Querying S3 using Athena

I have a setup with Kinesis Firehose ingesting data, AWS Lambda performing data transformation and dropping the incoming data into an S3 bucket. The S3 structure is organized by year/month/day/hour/messages.json, so all of the actual json files I am querying are at the 'hour' level with all year, month, day directories only containing sub directories.
My problem is I need to run a query to get all data for a given day. Is there an easy way to query at the 'day' directory level and return all files in its sub directories without having to run a query for 2020/06/15/00, 2020/06/15/01, 2020/06/15/02...2020/06/15/23?
I can successfully query the hour level directories since I can create a table and define the column name and type represented in my .json file, but I am not sure how to create a table in Athena (if possible) to represent a day directory with sub directories instead of actual files.
To query only the data for a day without making Athena read all the data for all days you need to create a partitioned table (look at the second example). Partitioned tables are like regular tables, but they contain additional metadata that describes where the data for a particular combination of the partition keys is located. When you run a query and specify criteria for the partition keys Athena can figure out which locations to read and which to skip.
How to configure the partition keys for a table depends on the way the data is partitioned. In your case the partitioning is by time, and the timestamp has hourly granularity. You can choose a number of different ways to encode this partitioning in a table, which one is the best depends on what kinds of queries you are going to run. You say you want to query by day, which makes sense, and will work great in this case.
There are two ways to set this up, the traditional, and the new way.
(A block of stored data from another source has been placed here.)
(** Stage 3: a sentence is requested for the topic, its elided subject is
    transliterated, and distractors are requested for the transliteration. *)
Definition fill_blank_provider_result (w w' : World) : Prop :=
  let n := length (api_calls w) in
  exists t topic r1 subject sentence_with_blank r2 correct_answer explanation
         r3 answer_choices,
    topic_info (session_state w) = Some t
    /\ json_get "topic" t = Some topic
    /\ backend n = Some r1
    /\ json_get "subject" r1 = Some subject
    /\ json_get "sentence_with_blank" r1 = Some sentence_with_blank
    /\ backend (n + 1)%nat = Some r2
    /\ json_get "final_sequence" r2 = Some correct_answer
    /\ json_get "thought_process" r2 = Some explanation
    /\ backend (n + 2)%nat = Some r3
    /\ api_calls w' = (api_calls w
                       ++ [(prompt_korean_sentence, topic);
                           (prompt_hangul_pronunciation, subject);
                           (prompt_wrong_answers, correct_answer)])%list
    /\ answer_choices ≡ₚ values r3 ++ [correct_answer]
    /\ fill_blank_data (session_state w')
       = <["sentence_with_blank" := VStr sentence_with_blank]>
           (<["correct_answer" := VStr correct_answer]>
              (<["explanation" := VStr explanation]>
                 (<["answer_choices" := VList answer_choices]> ∅)))
    /\ rng_draws w' = (rng_draws w + length (values r3))%nat.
The new way uses a feature that was released just a couple of days ago and if you try to find more examples of it you may not find many, so I'm going to show you the traditional too.
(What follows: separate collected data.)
(** * PokerService: hand evaluation and 6-player game simulation

    A shallow embedding of [backend/app/services/poker_service.py] and of
    the [add_action] endpoint of [backend/app/api/endpoints/hands.py].  The
    service is a thin layer over the third-party package [pokerkit]; that
    package is not part of the repository, so it enters the development as
    an interface ([PokerKit]) whose operations are exactly the calls and
    attribute reads the service makes, each of which may raise.  The
    database behind the endpoint enters in the same way ([Repository]).
    Every theorem holds for every implementation of the interfaces; an
    assumption on an implementation is a hypothesis of the theorem that
    needs it. *)

From Stdlib Require Import ZArith List String Ascii Bool Lia Permutation.
From Stdlib Require Import SpecFloat DecimalString DecimalNat.
Import ListNotations.
Local Open Scope string_scope.
Local Open Scope Z_scope.
Set Warnings "-register-all".
(** ** Python values and exceptions *)

(** Values that can sit in an action record (the endpoint takes actions as
    [Dict[str, Any]] parsed from JSON).  A float is an IEEE binary64 value. *)
Inductive pyval : Type :=
| VNone
| VBool (b : bool)
| VInt (z : Z)
| VFloat (f : spec_float)
| VStr (s : string)
| VList (l : list pyval)
| VDict (d : list (string * pyval)).

(** Python truthiness, as used by [if not action_type]. *)
Definition truthy (v : pyval) : bool :=
  match v with
  | VNone => false
  | VBool b => b
  | VInt z => negb (z =? 0)
  | VFloat f => match f with S754_zero _ => false | _ => true end
  | VStr s => negb (String.length s =? 0)%nat
  | VList l => negb (List.length l =? 0)%nat
  | VDict d => negb (List.length d =? 0)%nat
  end.

(** [isinstance(v, int)]: [bool] is a subclass of [int]. *)
Definition as_int (v : pyval) : option Z :=
  match v with
  | VInt z => Some z
  | VBool b => Some (if b then 1 else 0)
  | _ => None
  end.

(** A number as binary64, only used to compare a float with an int;
    integers met here are compared through their sign. *)
Definition float_le_zero (f : spec_float) : bool :=
  SFleb f (S754_zero false).

(** [isinstance(v, (int, float))] together with the test [v <= 0]:
    [None] when [v] is not a number. *)
Definition number_le_zero (v : pyval) : option bool :=
  match v with
  | VFloat f => Some (float_le_zero f)
  | _ => match as_int v with
         | Some z => Some (z <=? 0)
         | None => None
         end
  end.

(** An exception raised inside a library, with its message. *)
Definition lib_error : Type := string.
Definition lib_result (A : Type) : Type := (lib_error + A)%type.

(** Reasons for which [validate_action] returns [(False, message)]. *)
Inductive rejection : Type :=
| TypeRequired                      (* "Action type is required" *)
| InvalidActionType (v : pyval)     (* "Invalid action type: {action_type}" *)
| PlayerRequired                    (* "Player must be specified for this action type" *)
| InvalidPlayerIndex (v : pyval)    (* "Invalid player index: {player}" *)
| AmountRequired                    (* "Amount must be specified for this action type" *)
| InvalidAmount (v : pyval).        (* "Invalid amount: {amount}" *)

(** The exceptions of the service, one constructor per [raise] site. *)
Inductive error : Type :=
| AtLeastFiveCards                        (* "A hand must contain at least 5 cards" *)
| InvalidCardFormat (card : string)       (* "Invalid card format: {card_str}" *)
| DuplicateCard (card : string)           (* "Duplicate card: {card_str}" *)
| HandEvaluationFailed (e : lib_error)    (* "Hand evaluation failed: {e}" *)
| ExactlySixPlayers                       (* "Exactly 6 players are required" *)
| StacksNonNegative                       (* "Stacks must be non-negative integers" *)
| TooManyPlayers                          (* "Too many players specified in player_cards" *)
| TooManyBoardCards                       (* "Too many board cards" *)
| InvalidBoardCard                        (* "Invalid board card format" *)
| DuplicateBoardCards                     (* "Duplicate board cards" *)
| TwoHoleCards (player : Z)               (* "Player {player} must have exactly 2 hole cards" *)
| InvalidHoleCards (player : Z)           (* "Invalid hole cards for player {player}" *)
| InvalidPositionKeys                     (* "Invalid position keys" *)
| PositionIndices                         (* "Position indices must be between 0 and 5" *)
| FailedCreateState (e : lib_error)       (* "Failed to create game state: {e}" *)
| DuplicateCardsForPlayer (player : Z)    (* "Duplicate cards for player {player_idx}" *)
| FailedDeal (player : Z) (e : lib_error) (* "Failed to deal cards to player {player_idx}: {e}" *)
| InvalidAction (r : option rejection)    (* "Invalid action: {error}" *)
| FlopOnce                                (* "Flop can only be dealt once" *)
| TurnAfterFlop                           (* "Turn can only be dealt after flop" *)
| RiverAfterTurn                          (* "River can only be dealt after turn" *)
| ShowdownFailed (e : lib_error)          (* "Showdown failed: {e}" *)
| OnlySixPlayerGames                      (* "Only 6-player games are supported" *)
| StackSizePositive                       (* "Stack size must be a positive integer" *)
| FailedInitDeck                          (* "Failed to initialize deck: ..." *)
| NotEnoughToDeal                         (* "Not enough cards in deck to deal" *)
| NotEnoughForBoard                       (* "Not enough cards in deck for board" *)
| MissingKeys                             (* "Game state missing required keys" *)
| GameNotFound                            (* HTTP 404 "Game with ID {game_id} not found" *)
| BadRequest (r : option rejection)       (* HTTP 400, detail: the validator's message *)
| Http400 (e : error)                     (* HTTP 400, detail: the ValueError caught *)
| Http500 (e : error)                     (* HTTP 500 "Error processing action: {e}" *)
| RepositoryError (e : lib_error)         (* an exception of the save, caught by the endpoint *)
| IndexError                              (* list index out of range / pop from empty list *)
| Uncaught (e : lib_error).               (* a library exception that no handler wraps *)

Inductive result (A : Type) : Type :=
| Ok (a : A)
| Err (e : error).
Arguments Ok {A} a.
Arguments Err {A} e.

Definition bind {A B : Type} (m : result A) (k : A -> result B) : result B :=
  match m with
  | Ok a => k a
  | Err e => Err e
  end.

Declare Scope py_scope.
Delimit Scope py_scope with py.
Notation "x <- m ;; k" := (bind m (fun x => k))
  (at level 61, m at next level, right associativity) : py_scope.
Notation "'check' b 'else_raise' e ;; k" := (if b then k else Err e)
  (at level 61, b at next level, e at next level, right associativity) : py_scope.
Local Open Scope py_scope.

(** A library call or attribute read outside any [try]: its exception
    propagates. *)
Definition uncaught {A : Type} (m : lib_result A) : result A :=
  match m with
  | inr a => Ok a
  | inl e => Err (Uncaught e)
  end.

(** A call inside [try: ... except Exception as e: raise ValueError(...)]. *)
Definition wrapped {A : Type} (h : lib_error -> error) (m : lib_result A) : result A :=
  match m with
  | inr a => Ok a
  | inl e => Err (h e)
  end.

(** ** Strings *)

Definition str_nat (n : nat) : string := NilEmpty.string_of_uint (Nat.to_uint n).

(** [prefix]-test and [str.replace(old, new)]: occurrences are replaced from
    left to right without overlap; [skip] counts the characters of a matched
    occurrence that are still to be dropped. *)
Fixpoint replace_from (old new : string) (skip : nat) (s : string) : string :=
  match s with
  | EmptyString =>
      match old with EmptyString => new | _ => EmptyString end
  | String c rest =>
      match skip with
      | S k => replace_from old new k rest
      | O =>
          match old with
          | EmptyString => new ++ String c (replace_from old new O rest)
          | String _ _ =>
              if String.prefix old s
              then new ++ replace_from old new (String.length old - 1) rest
              else String c (replace_from old new O rest)
          end
      end
  end.

Definition replace (s old new : string) : string := replace_from old new O s.

(** [d.get(key, default)] on a dict written as a literal. *)
Fixpoint dict_get {V : Type} (d : list (string * V)) (key : string) (default : V) : V :=
  match d with
  | [] => default
  | (k, v) :: d' => if String.eqb k key then v else dict_get d' key default
  end.

Definition mem_string (s : string) (l : list string) : bool :=
  existsb (String.eqb s) l.

Definition mem_ascii (c : ascii) (l : list ascii) : bool :=
  existsb (Ascii.eqb c) l.

(** [len(set(l)) != len(l)]: some element occurs twice. *)
Fixpoint has_duplicates (l : list string) : bool :=
  match l with
  | [] => false
  | x :: l' => mem_string x l' || has_duplicates l'
  end.

(** ** Cards *)

(** pokerkit's [Card] as the service uses it: built as [Card(rank, suit)]
    and read back through [card.rank] and [card.suit]; the constructor
    stores its two arguments and does not raise. *)
Record Card : Type := { rank : ascii; suit : ascii }.

Definition Card_eqb (a b : Card) : bool :=
  Ascii.eqb (rank a) (rank b) && Ascii.eqb (suit a) (suit b).

(** [f"{card.rank}{card.suit}"] *)
Definition token (c : Card) : string :=
  String (rank c) (String (suit c) EmptyString).

Definition VALID_RANKS : list ascii := list_ascii_of_string "23456789TJQKA".
Definition VALID_SUITS : list ascii := list_ascii_of_string "shdc".

(** [_is_valid_card]; the argument is a [str] (the request models type the
    card lists as [List[str]]). *)
Definition _is_valid_card (card : string) : bool :=
  match card with
  | String r (String s EmptyString) => mem_ascii r VALID_RANKS && mem_ascii s VALID_SUITS
  | _ => false
  end.

(** [Card(card[0], card[1])] on a string of length at least 2. *)
Definition Card_of_token (card : string) : result Card :=
  match card with
  | String r (String s _) => Ok {| rank := r; suit := s |}
  | _ => Err IndexError
  end.

(** ** The pokerkit interface

    What the service imports from pokerkit and how it uses it.  Methods
    that mutate the state object become functions from the state to the
    next state.  Every call, and every attribute the service reads from a
    state or obtains through [str], returns [inl] with the message when it
    raises; the package is not in the repository, so nothing is assumed
    about which of them do.  [state.stacks] is read as a list. *)
Class PokerKit : Type := {
  (** [StandardHighHand(cards)] and the [cards] attribute of the object. *)
  Hand : Type;
  StandardHighHand : list Card -> lib_result Hand;
  hand_cards : Hand -> list Card;
  (** [str(card)] for a card built as [Card(rank, suit)] from two
      one-character strings. *)
  str_Card : Card -> lib_result string;
  (** The state object returned by [NoLimitTexasHoldem.create_state]; the
      service always passes the same automations, ante trimming [True],
      antes [0], blinds [(20, 40)], minimum bet [40] and player count [6],
      only the stacks vary. *)
  State : Type;
  LoggedAction : Type;
  create_state : list Z -> lib_result State;
  deal_hole : string -> Z -> State -> lib_result State;
  burn_card : State -> lib_result State;
  deal_board : string -> State -> lib_result State;
  fold : State -> lib_result State;
  check_or_call : State -> lib_result State;
  complete_bet_or_raise_to : pyval -> State -> lib_result State;
  show_or_muck_hole_cards : State -> lib_result State;
  stacks : State -> list Z;
  (** [state.actor], [state.min_raise_to], [state.is_terminal],
      [state.get_hole_cards(i)], [state.board_cards], [state.dealer],
      [state.actions] *)
  actor : State -> lib_result (option nat);
  min_raise_to : State -> lib_result pyval;
  is_terminal : State -> lib_result bool;
  get_hole_cards : State -> nat -> lib_result (list Card);
  board_cards : State -> lib_result (list Card);
  dealer : State -> lib_result Z;
  actions : State -> lib_result (list LoggedAction)
}.

(** ** The service object *)

(** [PokerService] instances carry one mutable attribute, the deck. *)
Record PokerService : Type := { deck : list Card }.

(** The dict returned by [evaluate_hand]. *)
Record HandResult : Type := {
  hand_type : string;
  hand_rank : Z;                 (* key "rank" *)
  best_cards : list string
}.

(** The literal [hand_ranks] of [evaluate_hand]. *)
Definition hand_ranks : list (string * Z) :=
  [ ("HighCard", 1); ("Pair", 2); ("TwoPair", 3); ("ThreeOfAKind", 4);
    ("Straight", 5); ("Flush", 6); ("FullHouse", 7); ("FourOfAKind", 8);
    ("StraightFlush", 9); ("RoyalFlush", 10) ].

(** [hand.__class__.__name__] for [hand = StandardHighHand(...)]: calling a
    class yields an instance of that class, whose name is the class's. *)
Definition StandardHighHand_class_name : string := "StandardHighHand".

Section HandService.
Context {kit : PokerKit}.

(** The validation loop of [evaluate_hand]: [seen_cards] is the set built so
    far, [card_objects] the list appended to. *)
Fixpoint convert_cards (cards : list string) (seen_cards : list string)
    (card_objects : list Card) : result (list Card) :=
  match cards with
  | [] => Ok card_objects
  | card_str :: cards' =>
      check _is_valid_card card_str else_raise InvalidCardFormat card_str ;;
      check negb (mem_string card_str seen_cards) else_raise DuplicateCard card_str ;;
      card <- Card_of_token card_str ;;
      convert_cards cards' (card_str :: seen_cards) (card_objects ++ [card])
  end.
Using Partition Projection
Use the following SQL to create your table (you have to fill in the columns yourself, since you say you've successfully created a table already just use the columns from that table – also fix the S3 locations):
CREATE EXTERNAL TABLE cszlos_firehose_data (
-- fill in your columns here
)
PARTITIONED BY (
`date` string
)
ROW FORMAT SERDE 'org.apache.hive.hcatalog.data.JsonSerDe'
LOCATION 's3://cszlos-data/is/here/'
TBLPROPERTIES (
"projection.enabled" = "true",
"projection.date.type" = "date",
"projection.date.range" = "2020/06/01,NOW",
"projection.date.format" = "yyyy/MM/dd",
"projection.date.interval" = "1",
"projection.date.interval.unit" = "DAYS",
"storage.location.template" = "s3://cszlos-data/is/here/${date}"
)
This creates a table partitioned by date (please note that you need to quote this in queries, e.g. SELECT * FROM cszlos_firehose_data WHERE "date" = …, since it's a reserved word, if you want to avoid having to quote it use another name, dt seems popular, also note that it's escaped with backticks in DDL and with double quotes in DML statements). When you query this table and specify a criteria for date, e.g. … WHERE "date" = '2020/06/05', Athena will read only the data for the specified date.
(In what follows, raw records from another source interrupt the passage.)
Definition door (st lk : bool) : DoorController :=
  mkDoor true st (mkLock lk) (Some (MkPath work_led)).

Definition empty : World := mkWorld [] None [].
(** One idle controller, registered as the singleton. *)
Definition idle : World := mkWorld [Some (door false false)] (Some 0%nat) [].
(** The same controller while another thread is in its hold sleep. *)
Definition busy : World := mkWorld [Some (door true true)] (Some 0%nat) [].
(** Two controllers, the first one busy. *)
Definition pair : World := mkWorld [Some (door true true); Some (door false false)] None [].

End Sample.

(** * Proofs *)

(** ** Methods on a focused world *)

Ltac unfold_bind := unfold mbind, mret, M_mbind, M_mret, M_bind, M_ret.

Ltac norm_app := repeat (progress (rewrite <- ?app_assoc in *; cbn [app] in * )).

Lemma focus_id w self d :
  heap w !! self = Some (Some d) -> focus w self d [] = w.
Proof.
  intros H. destruct w as [h i t]. unfold focus. cbn in *.
  rewrite list_insert_id by exact H. rewrite app_nil_r. reflexivity.
Qed.

Lemma focus_lookup w self d evs :
  (self < length (heap w))%nat -> heap (focus w self d evs) !! self = Some (Some d).
Proof. intros H. cbn. apply list_lookup_insert_eq. exact H. Qed.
The table uses Partition Projection, which is a new feature where you put properties in the TBLPROPERTIES section that tell Athena about your partition keys and how to find the data – here I'm telling Athena to assume that there exists data on S3 from 2020-06-01 up until the time the query runs (adjust the start date necessary), which means that if you specify a date before that time, or after "now" Athena will know that there is no such data and not even try to read anything for those days. The storage.location.template property tells Athena where to find the data for a specific date. If your query specifies a range of dates, e.g. … WHERE "date" > '2020/06/05' Athena will generate each date (controlled by the projection.date.interval property) and read data in s3://cszlos-data/is/here/2020-06-06, s3://cszlos-data/is/here/2020-06-07, etc.
You can find a full Kinesis Data Firehose example in the docs. It shows how to use the full hourly granularity of the partitioning, but you don't want that so stick to the example above.
The traditional way
The traditional way is similar to the above, but you have to add partitions manually for Athena to find them. Start by creating the table using the following SQL (again, add the columns from your previous experiments, and fix the S3 locations):
CREATE EXTERNAL TABLE cszlos_firehose_data (
-- fill in your columns here
)
PARTITIONED BY (
`date` string
)
ROW FORMAT SERDE 'org.apache.hive.hcatalog.data.JsonSerDe'
LOCATION 's3://cszlos-data/is/here/'
This is exactly the same SQL as above, but without the table properties. If you try to run a query against this table now you will not get any results. The reason is that you need to tell Athena about the partitions of a partitioned table before it knows where to look for data (partitioned tables must have a LOCATION, but it really doesn't mean the same thing as for regular tables).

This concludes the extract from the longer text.